At its straightest, AUD/USD is an indicator of interest-rate differentials between Australia and the US. But day-to-day its movements can also be a function of pure Australian economic performance. Then, to add spice, the Aussie often finds itself moving as the markets’ top, liquid proxy for China.
The coming week offers what should be two banner domestic events for the currency. On Tuesday, the Reserve Bank of Australia will announce its monetary policy decision for June. Then on Wednesday investors get a look at Gross Domestic Product data for this year’s first quarter.
However, there may be less here for markets than you might think. The RBA is all-but certain to keep rates at their 1.50% record low this month. It haswidely flagged its belief that an uncertain global environment still warrants this monetary accommodation. Markets have taken the hint. Rate futures may not see any reduction in interest rates for the next twelve months, but they see no rise either. Assuming this picture survives the interest rate decision, it’s hard to see AUD/USD moving far on it.
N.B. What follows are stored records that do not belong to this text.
(** * SecureShop storefront: the state core of [project.fewdl/js.for shope.js]

    The script keeps four pieces of module-level state ([currentUser],
    [users], [csrfToken], [cart]), persists JSON blobs in [localStorage],
    and reacts to DOM events.  This development embeds that state core and
    proves the properties the specification states about it.

    Modelling conventions.
    - JS numbers that the script handles are integers (prices, quantities,
      deltas, hashes); they are embedded as [Z] and the 32-bit conversions
      of [^] and [>>>] are written out.  Values beyond 2^53, where JS
      arithmetic rounds, are outside the model.
    - JS strings are sequences of code units; the model carries them as
      [string], i.e. the strings whose code units are below 256.  This range
      contains every character the script singles out (white space, the
      control ranges U+0000-U+001F and U+007F-U+009F, the ASCII letters).
    - The objects [users], [cart] and the per-user order mapping are used as
      dictionaries and embedded as [gmap string _] over their own
      properties.  Two things are therefore outside the model: keys that
      name members of [Object.prototype] (such as "constructor"), and the
      enumeration order of [Object.entries], which no statement below
      depends on.
    - [JSON.stringify], [JSON.parse], [crypto.getRandomValues],
      [Math.random], [Date.now] and the form's [checkValidity] belong to the
      platform.  The codec is a parameter (class [JSON], one instance per
      persisted blob, so a stored text that parses to a value of another
      shape than the blob's is outside the model); random draws, the clock
      and the validity verdict are inputs of the handler that uses them.
    - Rendering functions only write to the DOM and are left out, except
      for what they compute: the products [renderProducts] selects, the
      badge count of [updateCartCount] and [escapeHTML]; [alert] is kept as
      a log of the notices shown. *)

From Stdlib Require Import ZArith Ascii HexadecimalString.
From Ceres Require Import Ceres.
From stdpp Require Import gmap strings list fin_maps.

Open Scope Z_scope.

(** ** Strings *)

Module JsString.

Definition charCode (c : ascii) : Z := Z.of_N (N_of_ascii c).

Definition fromCharCode (n : Z) : ascii := ascii_of_N (Z.to_N n).

(** [WhiteSpace] and [LineTerminator] of ECMAScript, below 256:
    TAB, LF, VT, FF, CR, SP and NBSP. *)
Definition isWhiteSpace (c : ascii) : bool :=
  let n := charCode c in
  ((9 <=? n) && (n <=? 13)) || (n =? 32) || (n =? 160).

Fixpoint trimStart (s : string) : string :=
  match s with
  | EmptyString => EmptyString
  | String c s' => if isWhiteSpace c then trimStart s' else s
  end.

Fixpoint trimEnd (s : string) : string :=
  match s with
  | EmptyString => EmptyString
  | String c s' =>
      match trimEnd s' with
      | EmptyString => if isWhiteSpace c then EmptyString else String c EmptyString
      | r => String c r
      end
  end.

(** [String.prototype.trim] *)
Definition trim (s : string) : string := trimEnd (trimStart s).

(** Lower-case mapping of one code unit: A-Z, and the Latin-1 capitals
    U+00C0-U+00DE except the multiplication sign U+00D7. *)
Definition lowerChar (c : ascii) : ascii :=
  let n := charCode c in
  if ((65 <=? n) && (n <=? 90))
     || ((192 <=? n) && (n <=? 222) && negb (n =? 215))
  then fromCharCode (n + 32) else c.

(** [String.prototype.toLowerCase] *)
Fixpoint toLowerCase (s : string) : string :=
  match s with
  | EmptyString => EmptyString
  | String c s' => String (lowerChar c) (toLowerCase s')
  end.

(** The class [[\u0000-\u001F\u007F-\u009F]] of [sanitizeInput]. *)
Definition isControl (c : ascii) : bool :=
  let n := charCode c in
  (n <=? 31) || ((127 <=? n) && (n <=? 159)).

(** [str.replace(/[...]/g, "")] for a character class. *)
Fixpoint removeAll (cls : ascii -> bool) (s : string) : string :=
  match s with
  | EmptyString => EmptyString
  | String c s' => if cls c then removeAll cls s' else String c (removeAll cls s')
  end.

(** [Array.prototype.join("")] on an array of strings. *)
Definition join (l : list string) : string :=
  foldr String.append EmptyString l.

(** [Number.prototype.toString(16)] on an integer. *)
Definition toString16 (n : Z) : string :=
  let digits (m : Z) := NilZero.string_of_uint (N.to_hex_uint (Z.to_N m)) in
  if n <? 0 then String "-"%char (digits (- n)) else digits n.

End JsString.

Import JsString.

(** ** Number conversions *)

(** [ToInt32]: the signed 32-bit value congruent to [n]. *)
Definition toInt32 (n : Z) : Z := (n + 2 ^ 31) mod 2 ^ 32 - 2 ^ 31.

(** [ToUint32], the conversion behind [n >>> 0]. *)
Definition toUint32 (n : Z) : Z := n mod 2 ^ 32.

(** [a ^ b] *)
Definition bitXor (a b : Z) : Z := Z.lxor (toInt32 a) (toInt32 b).

(** ** ToBoolean *)

Class Truthy (A : Type) := truthy : A -> bool.

#[global] Instance Z_truthy : Truthy Z := fun n => negb (n =? 0).

#[global] Instance string_truthy : Truthy string :=
  fun s => match s with EmptyString => false | String _ _ => true end.

(** [null]/[undefined] is [None]; a present value converts by its own rule. *)
#[global] Instance option_truthy {A} `{Truthy A} : Truthy (option A) :=
  fun o => match o with Some a => truthy a | None => false end.

(** ** Hashing *)

(** The loop of [hashString]: [hash = (hash * 33) ^ str.charCodeAt(i)]. *)
Fixpoint hashLoop (hash : Z) (str : string) : Z :=
  match str with
  | EmptyString => hash
  | String c rest => hashLoop (bitXor (hash * 33) (charCode c)) rest
  end.

Definition hashString (str : string) : string :=
  toString16 (toUint32 (hashLoop 5381 str)).

(** ** Data model *)

Module Product.
Record t := mk { id : string; name : string; category : string; price : Z }.
End Product.

Definition PRODUCTS : list Product.t :=
  [ Product.mk "p1" "Wireless Headphones" "electronics" 3999;
    Product.mk "p2" "Mechanical Keyboard" "electronics" 5499;
    Product.mk "p3" "Smartwatch Classic" "electronics" 6999;
    Product.mk "p4" "Premium Hoodie" "fashion" 1999;
    Product.mk "p5" "Running Shoes" "fashion" 2999;
    Product.mk "p6" "Cotton T‑Shirt" "fashion" 899;
    Product.mk "p7" "Table Lamp" "home" 1299;
    Product.mk "p8" "Non‑stick Pan Set" "home" 2499;
    Product.mk "p9" "Wall Art Frame" "home" 799 ].

Module STORAGE_KEYS.
Definition USER : string := "secureShop.currentUser".
Definition USERS : string := "secureShop.users".
Definition CART : string := "secureShop.cart".
Definition ORDERS : string := "secureShop.orders".
End STORAGE_KEYS.

(** A record of [users]: [{ passwordHash }]. *)
Module User.
Record t := mk { passwordHash : string }.
End User.

(** An element of [cartItemsWithDetails()]:
    [{ ...product, qty, lineTotal }]. *)
Module CartItem.
Record t := mk {
  id : string; name : string; category : string; price : Z;
  qty : Z; lineTotal : Z }.
End CartItem.

(** An element of [order.items]: [{ id, name, qty, price }]. *)
Module OrderItem.
Record t := mk { id : string; name : string; qty : Z; price : Z }.
End OrderItem.

Module Shipping.
Record t := mk {
  name : string; address : string; city : string; zip : string;
  phone : string }.
End Shipping.

Module Order.
Record t := mk {
  id : Z; createdAt : Z; total : Z;
  items : list OrderItem.t; shipping : Shipping.t }.
End Order.

(** ** Completions and the platform's JSON codec *)

Inductive exn :=
| Error (message : string)
| SyntaxError.

Definition message (e : exn) : string :=
  match e with
  | Error m => m
  | SyntaxError => "Unexpected token in JSON"
  end.

Inductive completion (A : Type) :=
| Normal (a : A)
| Throw (e : exn).
Arguments Normal {A} a.
Arguments Throw {A} e.

(** [JSON.stringify] and [JSON.parse] at the type of one persisted blob.
    [JSON.parse] throws a [SyntaxError] on text that is no JSON, the empty
    text in particular. *)
Class JSON (A : Type) := {
  JSON_stringify : A -> string;
  JSON_parse : string -> completion A;
  JSON_parse_empty : JSON_parse "" = Throw SyntaxError
}.

(** A value is JSON-serializable when parsing its serialization gives it
    back. *)
Definition serializable {A} `{JSON A} (v : A) : Prop :=
  JSON_parse (JSON_stringify v) = Normal v.

(** ** Application state *)

Record App := mkApp {
  localStorage : gmap string string;
  currentUser : option string;
  users : gmap string User.t;
  csrfToken : string;
  cart : gmap string Z;
  csrfInput : string;          (* [csrfInput.value], the hidden form field *)
  alerts : list string         (* notices shown by [alert], latest first *)
}.

Definition set_localStorage (f : gmap string string -> gmap string string) (st : App) : App :=
  mkApp (f (localStorage st)) (currentUser st) (users st) (csrfToken st)
        (cart st) (csrfInput st) (alerts st).

Definition set_currentUser (v : option string) (st : App) : App :=
  mkApp (localStorage st) v (users st) (csrfToken st)
        (cart st) (csrfInput st) (alerts st).

Definition set_users (f : gmap string User.t -> gmap string User.t) (st : App) : App :=
  mkApp (localStorage st) (currentUser st) (f (users st)) (csrfToken st)
        (cart st) (csrfInput st) (alerts st).

Definition set_csrfToken (v : string) (st : App) : App :=
  mkApp (localStorage st) (currentUser st) (users st) v
        (cart st) (csrfInput st) (alerts st).

Definition set_cart (f : gmap string Z -> gmap string Z) (st : App) : App :=
  mkApp (localStorage st) (currentUser st) (users st) (csrfToken st)
        (f (cart st)) (csrfInput st) (alerts st).

Definition set_csrfInput (v : string) (st : App) : App :=
  mkApp (localStorage st) (currentUser st) (users st) (csrfToken st)
        (cart st) v (alerts st).

Definition push_alert (msg : string) (st : App) : App :=
  mkApp (localStorage st) (currentUser st) (users st) (csrfToken st)
        (cart st) (csrfInput st) (msg :: alerts st).

(** ** The monad of script code: state and exceptions *)

Definition JS (A : Type) : Type := App -> completion A * App.

#[global] Instance JS_ret : MRet JS := fun A a st => (Normal a, st).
And GDP, well, obviously a perky figure has scope to lift the currency. The last set of figures was quite encouraging, with a 1.1% on-quarter rise evident as 2016 bowed out. If they are strong again, AUD/USD may firm up. But these are first-quarter figures. We are now quite close to the start of the third.
Even if early-year growth was great, it may be just a little historic now for many investors. Moreover, one role AUD is certainly playing at present is that third one – China proxy. At least, AUD/USD is clearly vulnerable to disappointments from the world’s number two economy. Last week a shock contraction for private-sector manufacturing hit the Aussie Dollar hard. Before that, on May 24, Moody’s unexpected hack at China’s credit rating saw the currency’s previous rise stall.
It’s hard to avoid the conclusion that local data will have less impact on the Aussie than any lackluster Chinese numbers which may come along. With that in mind watch out for China’s May trade and export data on Wednesday and its consumer price index release on Friday.
If these show any weakness then AUD/USD will probably be more tragedy than comedy. It’s a bearish call this week.